WORK REQUIRED:
Find all the lines in the entries below that hold the word "vector" and copy them.

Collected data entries
★ ★ ★
(** Read a field that lies within the input, or give up on an error. *)
Ltac fields :=
  repeat match goal with
  | |- context [word_at ?d ?o ?n] =>
      let H := fresh in destruct (word_at_ok d o n) as [? H]; [lia|rewrite H; cbn [mbind outcome_bind]]
  | |- context [byte_at ?d ?o] =>
      let H := fresh in destruct (byte_at_ok d o) as [? H]; [lia|rewrite H; cbn [mbind outcome_bind]]
  end.

Lemma decode_order_ids_ok data count off : (off + 8 * count <= length data)%nat ->
  exists ids, decode_order_ids data count off = Ok (ids, (off + 8 * count)%nat).
Proof.
  revert off. induction count as [|count IH]; intros off H; cbn [decode_order_ids].
  { exists []. f_equal. f_equal. lia. }
  fields. destruct (IH (off + 8)%nat) as [ids ->]; [lia|]. cbn [mbind outcome_bind]. eexists. f_equal. f_equal. lia.
Qed.

(** A count of order ids that no vector can hold. *)
Definition huge_count (data : list Z) : Prop :=
  exists off count, word_at data off 8 = Ok count /\ 2 ^ 60 <= count.

Lemma decode_operation_progress data off op off' :
  decode_operation data off = Ok (op, off') -> (off < off')%nat.
Proof.
  unfold decode_operation. intros (b & _ & H)%outcome_bind_ok.
  assert (forall count o ids o', decode_order_ids data count o = Ok (ids, o') -> (o <= o')%nat) as Hids.
  { induction count as [|count IH]; intros o ids o'; cbn; [intros [= _ <-]; lia|].
    intros (id & _ & ([ids1 o1] & H1%IH & [= _ <-])%outcome_bind_ok)%outcome_bind_ok. lia. }
  destruct b as [|p|p]; [|repeat (destruct p as [p|p|]; try done)|done];
    repeat (apply outcome_bind_ok in H as (? & _ & H)); try (injection H as _ <-; lia).
  cbv zeta in H. case_match; [done|]. apply outcome_bind_ok in H as (? & _ & H).
  apply outcome_bind_ok in H as ([ids o] & H1%Hids & [= _ <-]). lia.
Qed.

Lemma decode_operation_panic data off : (Z.of_nat (length data) < 2 ^ 63) -> (off < length data)%nat ->
  decode_operation data off = Panic -> huge_count data.
Proof.
  intros Hlen Ho. unfold decode_operation. fields.
  match goal with |- context [match ?b with 0 => _ | _ => _ end] => destruct b as [|p|p] end;
    [|repeat (destruct p as [p|p|]; try done)|done];
    match goal with |- ?f data (S off) = Panic -> _ => unfold f end;
    match goal with |- context [need ?d ?o ?n] => destruct (need d o n) as [u|e|] eqn:Hneed end; try done;
    try (unfold need in Hneed; by case_match); apply need_bound in Hneed; cbn [mbind outcome_bind].
  - fields. destruct (decode_order_type _) as [t|e|] eqn:Ht; cbn [mbind outcome_bind]; [|done|].
    + fields. done.
    + exfalso. revert Ht. clear. unfold decode_order_type. repeat case_match; done.
  - fields. done.
  - fields. done.
  - fields. done.
  - destruct (word_at_ok data (S off) 8) as [m Hm]; [lia|]. rewrite Hm. cbn [mbind outcome_bind].
    destruct (word_at_ok data (S off + 8) 8) as [count Hc]; [lia|]. rewrite Hc. cbn [mbind outcome_bind].
    destruct (Z.ltb_spec (Z.of_nat (length data)) (wrap 64 (Z.of_nat (S off + 16) + wrap 64 (count * 8)))) as [|Hb];
      [done|]. unfold with_capacity. destruct (Z.ltb_spec (2 ^ 63 - 1) (count * 8)) as [Hbig|Hsmall].
    { intros _. exists (S off + 8)%nat, count. split; [done|]. lia. }
    cbn [mbind outcome_bind]. intros Hp. exfalso. revert Hp.
    destruct (decide (0 <= count)) as [Hpos|Hneg].
    + rewrite (wrap_small 64 (count * 8)) in Hb by (unfold is_u; lia).
      rewrite wrap_small in Hb by (unfold is_u; lia).
      destruct (decode_order_ids_ok data (Z.to_nat count) (S off + 16)) as [ids ->]; [lia|]. done.
    + replace (Z.to_nat count) with 0%nat by lia. done.
Qed.

(** The decoder panics on nothing but a count of order ids that no vector can
    hold (at least 2^60): not on a short input, not on an unknown operation, and
    its loop ends. *)
Theorem decode_panics_on_huge_count (c : ConsensusTx)
  (Hlen : Z.of_nat (length (ctx_input c)) < 2 ^ 63) (Hpanic : decode_perpdex_tx c = Panic) :
  huge_count (drop 44 (ctx_input c)).
Proof.
  unfold decode_perpdex_tx in Hpanic. destruct (Nat.ltb_spec (length (ctx_input c)) 44) as [|Hn]; [done|].
  revert Hpanic. fields. set (data := drop 44 _). intros Hpanic.
  destruct (decode_operations data) as [ops|e|] eqn:Hd; cbn in Hpanic; [done..|]. clear Hpanic.
  assert (Z.of_nat (length data) < 2 ^ 63) as Hl by (unfold data; rewrite length_drop; lia).
  unfold decode_operations in Hd.
  assert (forall fuel off, (length data <= off + fuel)%nat -> decode_loop fuel data off = Panic -> huge_count data)
    as Hloop; [|eapply Hloop; [|exact Hd]; lia].
  clear Hd. induction fuel as [|fuel IH]; intros off Hf; cbn [decode_loop]; case_decide as Ho; try done; [lia|].
  destruct (decode_operation data off) as [[op off']|e|] eqn:Hop; cbn [mbind outcome_bind]; [|done|].
  - apply decode_operation_progress in Hop. destruct (decode_loop fuel data off') as [ops|e|] eqn:Hd; cbn; try done.
    intros _. by apply (IH off'); [lia|].
  - intros _. by eapply decode_operation_panic.
Qed.

(** Such a count exists: 33 bytes of payload crash the decoder. *)
Lemma huge_count_panics :
  decode_perpdex_tx (mkConsensusTx (Some PERPDEX_CONTRACT_ADDRESS)
    (replicate 44 0 ++ [1] ++ to_be 8 7 ++ to_be 8 (2 ^ 61)) 0) = Panic.
Proof. by vm_compute. Qed.

(** ** Witnesses *)

Definition codec_tx (ops : list Operation) : PerpDexTx := mkPerpDexTx 17 ops 100000 1000 5 None.
Definition codec_order : Operation := PlaceOrder 1 Limit Short (1000 * 10 ^ 18) (10 ^ 18) 10 false true (Some 77).
Definition codec_ctx (ops : list Operation) : ConsensusTx :=
  mkConsensusTx (Some PERPDEX_CONTRACT_ADDRESS) (encode_perpdex_tx (codec_tx ops)) 1000.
★ ★ ★
ANSWER AREA:
(** A count of order ids that no vector can hold. *)
(** The decoder panics on nothing but a count of order ids that no vector can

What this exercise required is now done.